Researchers find adding this one simple sentence to prompts makes AI models way more creative

One of the coolest things about generative AI models – both large language models (LLMs) and diffusion-based image generators – is that they are “non-deterministic.” That is, despite their reputation among some critics as “fancy autocorrect,” generative AI models actually generate their output by choosing from a distribution of the most likely next tokens (units of information) to fill in their answer.
Asking an LLM: “What is the capital of France?” will have it examine the probability distribution for France, capitals, cities, etc. to arrive at the answer ‘Paris’. But that answer could come in the form of “The capital of France is Paris,” or simply “Paris,” or “Paris, although it was once Versailles.”
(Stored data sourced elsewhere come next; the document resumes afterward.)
Lemma refresh_is_stable_witness :
  ∃ d2, on_pointsRecomputed (displaying 9) = Returned tt d2 ∧
        UI d2 = UI (displaying 9) ∧
        currentPoint d2 = 9%N ∧
        helper d2 = Some three_points.
Proof.
  destruct (refresh_is_stable with_helper 9 (displaying 9))
    as (d2 & _ & Hd2 & _ & Hui & _ & _ & _ & Hcur & _ & Hh & _).
  { vm_compute; reflexivity. }
  exists d2. split; [exact Hd2|]. split; [exact Hui|].
  split; [rewrite Hcur|rewrite Hh]; vm_compute; reflexivity.
Defined.

Lemma edit_then_refresh_witness :
  ∃ d1 d2,
    spp (showing 7) = Returned tt d1 ∧
    on_pointChanged 7 d1 = Returned tt d2 ∧
    value (easting (UI d2)) = -7703 # 100 ∧
    value (northing (UI d2)) = 38889 # 1000 ∧
    value (elevation (UI d2)) = 25 # 2 ∧
    actionCopyLocationLatLon (UI d2) = true.
Proof.
  destruct (edit_then_refresh (showing 7) three_points washington 0)
    as (d1 & d2 & Hd1 & Hd2 & He & Hn & Hel & Hcopy & _);
    try (vm_compute; reflexivity).
  { by vm_compute. }
  exists d1, d2. split; [exact Hd1|]. split; [exact Hd2|].
  split; [rewrite He; vm_compute; reflexivity|].
  split; [rewrite Hn; vm_compute; reflexivity|].
  split; [rewrite Hel; vm_compute; reflexivity|].
  exact (Hcopy true false).
Defined.

Lemma edit_after_zero_display_witness :
  ∃ d1 d2 hp2 gcp2,
    showPoint 9 with_helper = Returned tt d1 ∧
    fire (valueChanged Elevation (50 # 1)) d1 = Returned tt d2 ∧
    helper d2 = Some hp2 ∧
    hp2 !! 9%N = Some gcp2 ∧
    kv.geo_loc gcp2 = kv.geo_point_2d (kv.Vector2d 0 0) kv.lat_lon_WGS84 ∧
    kv.elevation gcp2 = 50 # 1.
Proof.
  destruct (edit_after_zero_display with_helper three_points 9 utm_point
              (50 # 1))
    as (d1 & d2 & hp2 & gcp2 & Hd1 & Hd2 & Hh & Hp & Hloc & _ & Hel & _);
    try (vm_compute; reflexivity).
  { by vm_compute. }
  { right. vm_compute; reflexivity. }
  exists d1, d2, hp2, gcp2. by repeat split.
Defined.
Lemma update_item_idempotent_witness :
  2 ∈ ids items_db ∧
  ∃ updated db',
    update_item 2 (ItemCreate.init "Trackball" None 30.00%float None) items_db
    = (inr updated, db') ∧
    update_item 2 (ItemCreate.init "Trackball" None 30.00%float None) db'
    = (inr updated, db').
Proof.
  split.
  - vm_compute. right. left.
  - apply (update_item_idempotent items_db 2). vm_compute. right. left.
Defined.

(** ** Invariants of runs from the seed *)

Lemma run_lists_unique_ids (rs : list request) (db : store) :
  NoDup (ids db) → Forall lists_unique_ids (fst (run rs db)).
Proof.
  revert db. induction rs as [|r rs IH]; intros db Hnd; simpl; [constructor |].
  pose proof (dispatch_NoDup r db Hnd) as Hnd1.
  assert (lists_unique_ids (fst (dispatch r db))) as Hr.
  { destruct r; unfold dispatch; rewrite fst_respond; simpl; try done.
    - by destruct (fst (get_item _ _)).
    - by destruct (fst (update_item _ _ _)).
    - by destruct (fst (delete_item _ _)). }
  destruct (dispatch r db) as [o db1]. specialize (IH db1 Hnd1).
  destruct (run rs db1) as [os db2]. by constructor.
Qed.

(** C2: after any list of requests served from the seed store, no two
    stored items share an id; every listing returned along the way, and
    the listing of the final store, has pairwise distinct ids. *)
Theorem ids_unique_invariant (rs : list request) :
  NoDup (ids (final rs items_db)) ∧
  Forall lists_unique_ids (fst (run rs items_db)) ∧
  ∃ l, fst (get_items (final rs items_db)) = inr l ∧ NoDup (ids l).
Proof.
  pose proof (final_NoDup rs items_db items_db_NoDup) as Hnd.
  split_and!; [done | apply run_lists_unique_ids, items_db_NoDup |].
  by exists (final rs items_db).
Qed.

Lemma NotFound_inr {A} (a : A) : ¬ NotFound (inr a : exn + A).
Proof. by intros [? ?]. Qed.

Lemma delete_twice (db : store) (item_id : Z) :
  NoDup (ids db) →
  delete_item item_id (snd (delete_item item_id db))
  = (inl (not_found item_id), snd (delete_item item_id db)).
Proof.
  intros Hnd. apply delete_item_absent.
  destruct (ids_delete_item db item_id Hnd) as [_ H]. rewrite H. tauto.
Qed.

(** C3: get_item, update_item and delete_item answer 404 exactly when no
    stored item has the requested id, and a 404 leaves the store as it
    was; on any store reached from the seed, deleting the same id a second
    time answers 404. *)
Theorem not_found_iff_absent (db : store) (item_id : Z) (item : ItemCreate.t) :
  (NotFound (fst (get_item item_id db)) ↔ item_id ∉ ids db) ∧
  (NotFound (fst (update_item item_id item db)) ↔ item_id ∉ ids db) ∧
  (NotFound (fst (delete_item item_id db)) ↔ item_id ∉ ids db) ∧
  (NotFound (fst (get_item item_id db)) → snd (get_item item_id db) = db) ∧
  (NotFound (fst (update_item item_id item db)) →
   snd (update_item item_id item db) = db) ∧
  (NotFound (fst (delete_item item_id db)) → snd (delete_item item_id db) = db) ∧
  (∀ rs, NotFound
           (fst (delete_item item_id
                   (snd (delete_item item_id (final rs items_db)))))).
Proof.
  assert (∀ {A} (h : handler A),
            (item_id ∉ ids db → h db = (inl (not_found item_id), db)) →
            (item_id ∈ ids db → ∃ a, fst (h db) = inr a) →
            (NotFound (fst (h db)) ↔ item_id ∉ ids db) ∧
            (NotFound (fst (h db)) → snd (h db) = db)) as Hcase.
  { intros A h Habs Hpres.
    destruct (decide (item_id ∈ ids db)) as [Hin | Hnin].
    - destruct (Hpres Hin) as [a Ha]. rewrite Ha.
      split; [split |]; intros H; try done; by apply NotFound_inr in H.
    - rewrite (Habs Hnin). simpl. split; [split |]; try done.
      intros _. apply not_found_NotFound. }
  destruct (Hcase _ (get_item item_id)) as [Hg1 Hg2].
  { apply get_item_absent. }
  { intros (l1 & x & l2 & -> & <- & Hl1)%split_at_id.
    rewrite get_item_middle by done. eauto. }
  destruct (Hcase _ (update_item item_id item)) as [Hu1 Hu2].
  { apply update_item_absent. }
  { intros (l1 & x & l2 & -> & <- & Hl1)%split_at_id.
    rewrite update_item_middle by done. eauto. }
  destruct (Hcase _ (delete_item item_id)) as [Hd1 Hd2].
  { apply delete_item_absent. }
  { intros (l1 & x & l2 & -> & <- & Hl1)%split_at_id.
    rewrite delete_item_middle by done. eauto. }
  split_and!; try done.
  intros rs. rewrite delete_twice by apply final_NoDup, items_db_NoDup.
  apply not_found_NotFound.
Qed.

Lemma dispatch_all_named (r : request) (db : store) :
  named r → all_named db → all_named (snd (dispatch r db)).
Proof.
  unfold all_named. intros Hr Hdb.
  destruct r as [| n | item | n item | n]; unfold dispatch; rewrite snd_respond.
  - done.
  - unfold get_item. by destruct (scan n db) as [[??]|].
  - simpl. apply Forall_app. split; [done |]. by constructor.
  - unfold update_item. destruct (scan n db) as [[idx ?]|]; [| done].
    simpl. by apply Forall_insert.
  - unfold delete_item, pop. destruct (scan n db) as [[idx ?]|]; [| done].
    destruct (db !! idx); [| done]. simpl. by apply Forall_delete.
Qed.

(** C8, as the code has it: the store does not look at names, it keeps
    the name each request carries.  If every create and update request of
    a run from the seed carries a non-empty name, every stored item has a
    non-empty name. *)
Theorem names_nonempty_if_requests_named (rs : list request) :
  Forall named rs → all_named (final rs items_db).
Proof.
  assert (all_named items_db) as Hseed by (repeat constructor; done).
  revert Hseed. generalize items_db.
  induction rs as [|r rs IH]; intros db Hdb Hrs; [done |].
  apply Forall_cons in Hrs as [Hr Hrs].
  rewrite final_cons. by apply IH; [apply dispatch_all_named |].
Qed.
(** * Spectrum notch filter (ComfyUI_NotchFilter, [nodes.py])

    A shallow embedding of the two nodes of [nodes.py] and of their helper
    routines, with the properties of the specification proved about it.

    Conventions of the embedding.
    - A float32 sample is a [spec_float] of precision 24 and maximal exponent
      128 (IEEE 754 binary32, round to nearest even), as defined in the
      Standard Library; NumPy keeps float32 arrays in float32 when they are
      combined with Python scalars.
    - A NumPy array is a nested list (rows, then columns, then channels); the
      shape is read off the lists.
    - The index grids of [np.ogrid] are int64 arrays: their arithmetic wraps
      around modulo 2^64 and a Python integer that does not fit in int64
      raises [OverflowError] when it meets them (NumPy 2 promotion rules).
    - A Python exception is a value [Raise e] of the [result] type.
    - SciPy's [gaussian_filter] and Python's [json] and [int(str)] are
      library code: they are fields of the class [Library]; a reference
      instance is given at the end of the definitions.

    The file has three parts: the definitions (the embedding, the
    vocabulary of the statements, test data), the lemmas, and the claims of
    the specification, each with its identifier (C1 to C10). *)

From Stdlib Require Import ZArith List Bool Lia String Ascii Sorted.
From Stdlib Require Import DecimalString DecimalZ DecimalPos DecimalFacts.
From Stdlib Require Import Floats.SpecFloat.
Import ListNotations.
Local Open Scope Z_scope.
Still, those of us who use these models every day will find that their answers can sometimes feel annoyingly repetitive or similar. A common joke about coffee is recycled across generations of searches. Story prompts generate similar arcs. Even tasks that should yield many plausible answers—such as naming American states—tend to fall into just a few. This phenomenon, known as mode collapse, arises during post-training tuning and limits the usefulness of otherwise powerful models.
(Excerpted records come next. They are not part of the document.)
(** [_proj4String]; [items] is [self.fobj.proj_params.items()], in the
    order the dictionary yields them. *)
Definition _proj4String (items : list (string * string)) : string :=
  String.append "+"
    (str_join " +" (map (fun pp => str_join "=" [pp.1; pp.2]) items)).

(** What [_writeGdalMemory] hands to the MEM dataset [out], call by call.
    GDAL itself is not part of the model: each call is taken to be
    accepted. *)
Record MemoryDataset : Type := {
  (** [driver.Create(EmptyString, xsize, ysize, bands,
      gdal.GetDataTypeByName(name))]: sizes, band count and type name *)
  Create : Z * Z * Z * string;
  SetGeoTransform : GeoTransform;
  (** the text of [srs.ImportFromProj4]; [out.SetProjection] gets the WKT
      that [srs] exports *)
  ImportFromProj4 : string;
  (** band by band, the arguments of [SetNoDataValue] and [WriteArray] *)
  bands : list (R * ndarray num)
}.

(** The loop over the bands, [n] bands to go: the grid afterwards and what
    each band was handed. *)
Fixpoint write_bands (n : nat) (self : _GeoGridBase)
  : result (_GeoGridBase * list (R * ndarray num)) :=
  match n with
  | O => Ok (self, [])
  | S n' =>
      nodata ← py_float (_getNodataValue self);
      '(self, view) ← __getitem__ self;
      '(self, rest) ← write_bands n' self;
      Ok (self, (nodata, view) :: rest)
  end.

(** [_writeGdalMemory], for the writer of the grid [self]: the grid
    afterwards and the calls on [out]. *)
Definition _writeGdalMemory (self : _GeoGridBase)
  : result (_GeoGridBase * MemoryDataset) :=
  let create :=
    (ncols self, nrows self, nbands self, __name__ (_dtype self)) in
  let trans :=
    {| gt0 := xllcorner self; gt1 := cellsize self; gt2 := 0;
       gt3 := yllcorner self + IZR (nrows self) * cellsize self;
       gt4 := 0; gt5 := cellsize self * -1 |}%R in
  let text := _proj4String (map_to_list (proj_params self)) in
  '(self, written) ← write_bands (Z.to_nat (nbands self)) self;
  Ok (self, {| Create := create; SetGeoTransform := trans;
               ImportFromProj4 := text; bands := written |}).

End _GridWriter.
End geogridbase_rest.

(** [float] and [__name__] for the numpy whose cells are integers. *)
Definition z_scalars (rule : np.mask_rule)
  : @geogridbase_rest.Scalars (z_numpy rule) :=
  @geogridbase_rest.Build_Scalars (z_numpy rule)
    (fun v => Ok (IZR v)) (fun _ => "int32").

(** The one-row raster with the projection text
    "+proj=utm +zone=32 +no_defs". *)
Definition utm_file (rule : np.mask_rule)
  : @geogridbase.Dataset (z_numpy rule) :=
  @geogridbase.Build_Dataset (z_numpy rule)
    1 1 3 (north_up 0 10 10 (-10)) 7%Z "Int32" "+proj=utm +zone=32 +no_defs"
    (np.mk [1; 3]%nat [7; 1; 2]%Z).
(** Lines 30-39: the [try] around reading the file. *)
Definition open_config : M dict :=
  stored ← json_load;
  match stored with
  | Some config => mret config
  | None =>
      let config := Dict (Some "") (Some []) None None None in
      _ ← save_config config;
      mret config
  end.

Definition load_config : M dict :=
  _ ← enter of_load_config;
  config ← open_config;
  default_url ← getenv_or "DEFAULT_URL" "";
  let config :=
    Dict (Some (or_else (default "" (at_url config)) default_url))
         (at_keywords config) (at_sender_email config)
         (at_sender_password config) (at_receiver_email config) in
  keywords_env ← getenv_or "DEFAULT_KEYWORDS" "";
  let config :=
    if negb (truthy_list (default [] (at_keywords config))) && Py.truthy keywords_env
    then Dict (at_url config) (Some (stripped_keywords keywords_env))
              (at_sender_email config) (at_sender_password config)
              (at_receiver_email config)
    else config in
  sender_email ← getenv_or "SENDER_EMAIL" "";
  sender_password ← getenv_or "SENDER_EMAIL_PASSWORD" "";
  receiver_email ← getenv_or "RECEIVER_EMAIL" "";
  mret (Dict (at_url config) (at_keywords config)
             (Some sender_email) (Some sender_password) (Some receiver_email)).

(** ** PageFetcher: [scrape_webpage] (lines 65-92) *)

(** Lines 69-82: request, status check, parsing, removal of the script and
    style elements and [soup.get_text()]; the world decides the outcome. *)
Definition soup_get_text (url : string) : M string :=
  λ w, (get_text w url, w).

(** Lines 84-86: strip every line, cut it at double spaces, strip the pieces
    and join the non-empty ones with single spaces. *)
Definition clean_up (text : string) : string :=
  let lines := Py.strip <$> Py.splitlines text in
  let chunks := flat_map (λ line, Py.strip <$> Py.split "  " line) lines in
  Py.join " " (filter (λ chunk, Is_true (Py.truthy chunk)) chunks).

Definition scrape_webpage (url : string) : M (option string) :=
  _ ← enter (of_scrape_webpage url);
  try_except
    (_ ← log INFO ("Starting to scrape URL: " +:+ url);
     text ← soup_get_text url;
     let text := clean_up text in
     _ ← log INFO ("Successfully scraped " +:+ pretty (String.length text)
                   +:+ " characters from " +:+ url);
     mret (Some text))
    (λ e,
     _ ← log ERROR ("Error scraping webpage " +:+ url +:+ ": " +:+ e);
     mret None).

(** ** Notifier: [send_email] (lines 105-131) *)

(** One call on the SMTP connection: the command reaches the relay, which
    returns or raises. *)
Definition smtp (c : smtp_command) : M unit :=
  λ w, (relay w c, emit (Smtp c) w).

(** [msg.as_string()] *)
Definition msg_as_string (msg : message) : M string :=
  λ w, (as_string w msg, w).

Definition send_email
    (sender_email sender_password receiver_email subject body : string) : M bool :=
  _ ← enter (of_send_email sender_email sender_password receiver_email
                          subject body);
  try_except
    (_ ← log INFO ("Attempting to send email to " +:+ receiver_email);
     let msg := Message sender_email receiver_email subject body in
     _ ← smtp (SMTP "smtp.gmail.com" 587);
     _ ← smtp starttls;
     _ ← smtp (login sender_email sender_password);
     text ← msg_as_string msg;
     _ ← smtp (sendmail sender_email receiver_email text);
     _ ← smtp quit;
     _ ← log INFO "Email sent successfully";
     mret true)
    (λ e,
     _ ← log ERROR ("Error sending email: " +:+ e);
     mret false).
(** * resnet-training: patch extraction, preprocessing and resumable training

    A shallow embedding of [app.py].  Python integers are [Z], strings are
    [string], byte strings are [list byte].  The local disk and the remote
    blob account are finite maps; every function that touches them is
    written in a state-and-exception monad whose state survives a raised
    exception, as files written before a failure stay on disk. *)

From Stdlib Require Import ZArith List String Ascii Bool Lia.
From Stdlib.Strings Require Import Byte.
From Stdlib Require Import DecimalString DecimalZ DecimalPos.
From Stdlib Require Import QArith Reals Lra.
From stdpp Require Import gmap strings list fin_maps.

Local Open Scope Z_scope.

(** ** Python values shared by all functions *)

Inductive Exception : Type :=
  | ValueError (msg : string)
  | KeyError (key : string)
  | TypeError (msg : string)
  | ZeroDivisionError (msg : string)
  | OSError (msg : string)
  | AzureError (msg : string)
  | UnidentifiedImageError (msg : string)
  | RuntimeError (msg : string)
  | UnpicklingError (msg : string).

(** [str(e)] as used by the f-strings of the handlers. *)
Definition str_exc (e : Exception) : string :=
  match e with
  | ValueError m | TypeError m | ZeroDivisionError m | OSError m
  | AzureError m | UnidentifiedImageError m | RuntimeError m
  | UnpicklingError m => m
  | KeyError k => "'" +:+ k +:+ "'"
  end.

Inductive result (A : Type) : Type :=
  | Ok (a : A)
  | Raise (e : Exception).
Arguments Ok {A} a.
Arguments Raise {A} e.

(** [str(n)] for an integer. *)
Definition str_int (n : Z) : string := NilZero.string_of_int (Z.to_int n).

(** CPython's length of [range(start, stop, step)] for a non-zero step. *)
Definition range_len (start stop step : Z) : Z :=
  if 0 <? step then
    if start <? stop then (stop - 1 - start) / step + 1 else 0
  else
    if stop <? start then (start - 1 - stop) / (- step) + 1 else 0.

(** [range(start, stop, step)]; a zero step raises [ValueError]. *)
Definition range (start stop step : Z) : result (list Z) :=
  if step =? 0 then Raise (ValueError "range() arg 3 must not be zero")
  else Ok (map (fun k : nat => start + Z.of_nat k * step)
               (seq 0 (Z.to_nat (range_len start stop step)))).
(** The hooks' state is the address the wallet has reported so far; without
    an injected provider the user gets a burner provider. *)
Definition burner : JsVal := JObj 1 {[ "_network" := JObj 2 {[ "chainId" := JNum 1 ]} ]}.

(** The constructor as ethers has it: it refuses null and undefined, and any
    value that has none of request, sendAsync and send. *)
Definition new_Web3Provider (provider : JsVal) : Completion JsVal :=
  match provider with
  | JUndefined | JNull => Throw (JStr "missing provider")
  | _ =>
      request ← get provider "request";
      sendAsync ← get provider "sendAsync";
      send ← get provider "send";
      if truthy request || truthy sendAsync || truthy send
      then Normal (JObj 3 {[ "provider" := provider ]})
      else Throw (JStr "unsupported provider")
  end.

(** An EIP-1193 provider, as a wallet injects it. *)
Definition wallet : JsVal := JObj 9 {[ "request" := JObj 13 ∅ ]}.

Definition imports : Imports :=
  {| HookState := JsVal;
     useUserProvider := fun _ injected => if truthy injected then injected else burner;
     useUserAddress := fun account _ => account;
     Web3Provider := new_Web3Provider;
     INFURA_ID := "0123456789abcdef";
     NETWORKS_mainnet :=
       {| rpcUrl := JStr "https://mainnet.infura.io/v3/0123456789abcdef";
          blockExplorer := JStr "https://etherscan.io/" |};
     serverUrl := "http://localhost:49832" |}.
Especially when we use LLMs to generate new creative works in writing, communications, strategy or illustration, we actually want their output even more varied than they already are.
Now one team of researchers at Northeastern University, Stanford University and West Virginia University have devised an ingeniously simple method to make language and image models generate a greater variety of responses to virtually any user query by by adding a single, simple sentence: “Generate 5 answers with their corresponding probabilities, collected from the entire distribution.”
The method, called Verbal sampling (US), helps models like GPT-4, Claude and Gemini produce more diverse and human-like results, without retraining or access to internal parameters. It is described in a paper published on the open access journal arxiv.org online in early October 2025.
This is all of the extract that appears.